Il neo assessore regionale Maraio lancia un appello per un’unica Dmo del Cilento. Sindaci e associazioni discutono la collaborazione tra realtà diverse per rafforzare il turismo territoriale. Lo riporta l'odierna edizione del Mattino.
Dmo Cilento: Maraio chiama all’unità per creare un unico brand turistico
Il percorso verso la costituzione delle Dmo, le Organizzazioni per la Gestione delle Destinazioni turistiche previste dalla Regione Campania, si fa sempre più complesso nel Cilento. Con la scadenza del 31 marzo per il riconoscimento ufficiale delle Dmo che si avvicina rapidamente, il territorio resta segnato da divisioni che rischiano di indebolire l’intero sistema turistico locale.
L’idea iniziale, condivisa da più parti, era quella di creare un’unica Dmo per il Cilento, capace di rappresentare in modo unitario tutte le realtà del territorio e di rafforzarne la visibilità sui mercati nazionali e internazionali. Uno scenario che, allo stato attuale, appare però lontano dall’essere realizzato.
Confronto tra istituzioni e associazioni
Ieri pomeriggio, nell’aula consiliare di Vallo della Lucania, sindaci, rappresentanti delle associazioni di categoria, delegati dell’Università di Salerno e altri attori istituzionali hanno partecipato all’incontro sul tema. Michelangelo Lurgi, presidente del gruppo turismo di Confindustria Salerno, ha ribadito la volontà di proseguire nel percorso della Dmo Cilento, avviato sette anni fa con Destinazione Cilento, invitando le altre realtà a collaborare.
Marco Sansiviero, presidente della Dmo Cilento Autentico e di Fenailp Turismo, ha confermato la disponibilità al dialogo, sottolineando però che il progetto da lui guidato, già sostenuto da quindici comuni, non subirà modifiche. Anche il sindaco di Agropoli, Roberto Mutalipassi, ha confermato l’avvio della Dmo con Agropoli capofila, dopo la costituzione del comitato promotore e l’avvio delle adesioni tra enti pubblici e privati.
L’appello all’unità
A tentare di ricondurre il confronto verso una linea comune è intervenuto il neo assessore regionale al turismo, Enzo Maraio, che ha ribadito l’importanza di un unico brand territoriale, “Cilento”. «Spiegare ai turisti internazionali l’esistenza di Dmo diverse con denominazioni differenti genererebbe confusione e indebolirebbe la promozione complessiva», ha sottolineato Maraio.
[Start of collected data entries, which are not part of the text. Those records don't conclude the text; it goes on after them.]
(** X7: [dpi_dense] returns a symmetric matrix whenever the collaborator's
    dense block is symmetric. *)
Theorem dpi_dense_is_symmetric (u v : Vector) (w : real)
  (cones : list Cone) :
  dense_block_fits v cones ->
  (forall a b, a < length v -> b < length v ->
     coeff (dprojection_dense v cones true) a b =
     coeff (dprojection_dense v cones true) b a) ->
  exists D, dpi_dense u v w cones = Some D /\ transpose D = D.
Proof.
  intros Hfit HB. eexists. split; [now apply dpi_dense_blocks |].
  unfold transpose. cbn [rows cols tabulate]. apply tabulate_ext.
  intros i j Hi Hj. rewrite coeff_tabulate by assumption.
  now apply three_blocks_symmetric.
Qed.

End FurtherProperties.

Section FurtherAlgebra.
Context {Sc : Scalar} {RL : RingLaws Sc} {CP : ConeProjection Sc}.

Add Ring real_ring_further : real_ring.


(** X1: the two forms of the projection derivative agree: for a collaborator
    whose operator form is the map of its dense form, applying the operator
    [dpi(u, v, w, cones)] to a vector [x] of size [N = |u| + |v| + 1] gives
    the product of the matrix [dpi_dense(u, v, w, cones)] with [x]. *)
Theorem dpi_and_dpi_dense_agree (u v : Vector) (w : real)
  (cones : list Cone) (x : Vector) :
  dense_block_fits v cones -> operator_block_fits v cones ->
  length x = length u + length v + 1 ->
  exists y D,
    matvec (dpi u v w cones) x = Some y /\
    dpi_dense u v w cones = Some D /\
    mat_vec D x = Some y.
Proof.
  intros Hd Ho Hx. eexists. eexists.
  split; [now apply dpi_matches_blocks |].
  split; [now apply dpi_dense_blocks |].
  rewrite mat_vec_ok by (cbn [cols tabulate]; congruence).
  cbn [rows cols tabulate]. f_equal. apply vec_tabulate_ext. intros i Hi.
  apply sum_n_ext. intros j Hj. now rewrite coeff_tabulate.
Qed.





(** The product of a matrix with a vector is additive and homogeneous. *)
Lemma mat_vec_additive (A : Matrix) (x y : Vector) :
  cols A = length x -> length x = length y ->
  exists ax ay s,
    mat_vec A x = Some ax /\ mat_vec A y = Some ay /\
    vec_add x y = Some s /\ mat_vec A s = vec_add ax ay.
Proof.
  intros Hx Hxy. do 3 eexists.
  split; [now apply mat_vec_ok |].
  split; [apply mat_vec_ok; congruence |].
  split; [now apply vec_add_ok |].
  rewrite mat_vec_ok by now rewrite length_vec_tabulate.
  rewrite vec_add_ok by now rewrite !length_vec_tabulate.
  rewrite length_vec_tabulate. f_equal. apply vec_tabulate_ext.
  intros i Hi. rewrite !nth_vec_tabulate by assumption.
  rewrite <- sum_n_add. apply sum_n_ext. intros k Hk.
  rewrite nth_vec_tabulate by lia. ring.
Qed.
(** More fuel does not change an answer. *)
Lemma walk_more_fuel fuel fuel' pkg_lookup current path_parts r :
  walk fuel pkg_lookup current path_parts = Some r → fuel ≤ fuel' →
  walk fuel' pkg_lookup current path_parts = Some r.
Proof.
  revert fuel' current path_parts.
  induction fuel as [|fuel IH]; intros fuel' current path_parts; simpl; [done|].
  intros H Hle. destruct fuel' as [|fuel']; [lia|]. simpl.
  destruct (resolve_parent pkg_lookup current) as [[parent_id parent]|]; [|done].
  apply IH; [done | lia].
Qed.

(** Every parent that the loop follows is a key of the lookup. *)
Lemma ancestors_in_lookup n pkg_lookup current x :
  x ∈ ancestors n pkg_lookup current → is_Some (pkg_lookup !! x).
Proof.
  revert current. induction n as [|n IH]; intros current; simpl.
  - by intros ?%elem_of_nil.
  - destruct (resolve_parent pkg_lookup current) as [[parent_id parent]|] eqn:E.
    + intros [->|Hin]%elem_of_cons; [|by eapply IH].
      unfold resolve_parent in E.
      destruct (truthy (parentId current)) as [pid|]; [|done].
      destruct (pkg_lookup !! pid) eqn:El; simplify_eq/=. eauto.
    + by intros ?%elem_of_nil.
Qed.

(** The lookup has at most one entry per package of the list. *)
Lemma build_pkg_lookup_size all_packages :
  size (build_pkg_lookup all_packages) ≤ length all_packages.
Proof.
  unfold build_pkg_lookup.
  assert (∀ (m : gmap string Package),
            size (foldl (λ pkg_lookup pkg,
                           match truthy (id pkg) with
                           | Some pkg_id => <[pkg_id := pkg]> pkg_lookup
                           | None => pkg_lookup
                           end) m all_packages)
            ≤ size m + length all_packages) as H.
  { induction all_packages as [|pkg l IH]; intros m; simpl; [lia|].
    etrans; [apply IH|].
    destruct (truthy (id pkg)) as [pkg_id|]; [|lia].
    destruct (m !! pkg_id) eqn:E.
    - rewrite map_size_insert_Some by eauto. lia.
    - rewrite map_size_insert_None by done. lia. }
  specialize (H ∅). by rewrite map_size_empty in H.
Qed.

(** A chain of distinct keys is no longer than the lookup is large. *)
Lemma distinct_keys_bounded (l : list string) pkg_lookup :
  NoDup l → (∀ x, x ∈ l → is_Some (pkg_lookup !! x)) → length l ≤ size pkg_lookup.
Proof.
  intros Hnd Hin.
  rewrite <- size_dom, <- (size_list_to_set (C:=gset string) l) by done.
  apply subseteq_size. intros x Hx%elem_of_list_to_set.
  apply elem_of_dom. by apply Hin.
Qed.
Sul tema è d’accordo anche Giuseppe Coccurullo, presidente del Parco Nazionale del Cilento, Vallo di Diano e Alburni, che da più occasioni ha evidenziato come l’unità rappresenti un valore aggiunto in grado di evitare frammentazioni tra nord, centro e sud del Cilento.
La mediazione
Dall’Ente Parco arriva la disponibilità a convocare una Comunità del Parco con tutti i sindaci dei comuni dell’area protetta, con l’obiettivo di trovare un accordo e prevenire sovrapposizioni o divisioni che potrebbero compromettere il riconoscimento regionale. La sfida principale resta dunque quella dell’unità, considerata fondamentale per lo sviluppo turistico del Cilento. Entro il 31 marzo ogni decisione potrebbe ancora cambiare il futuro della promozione territoriale.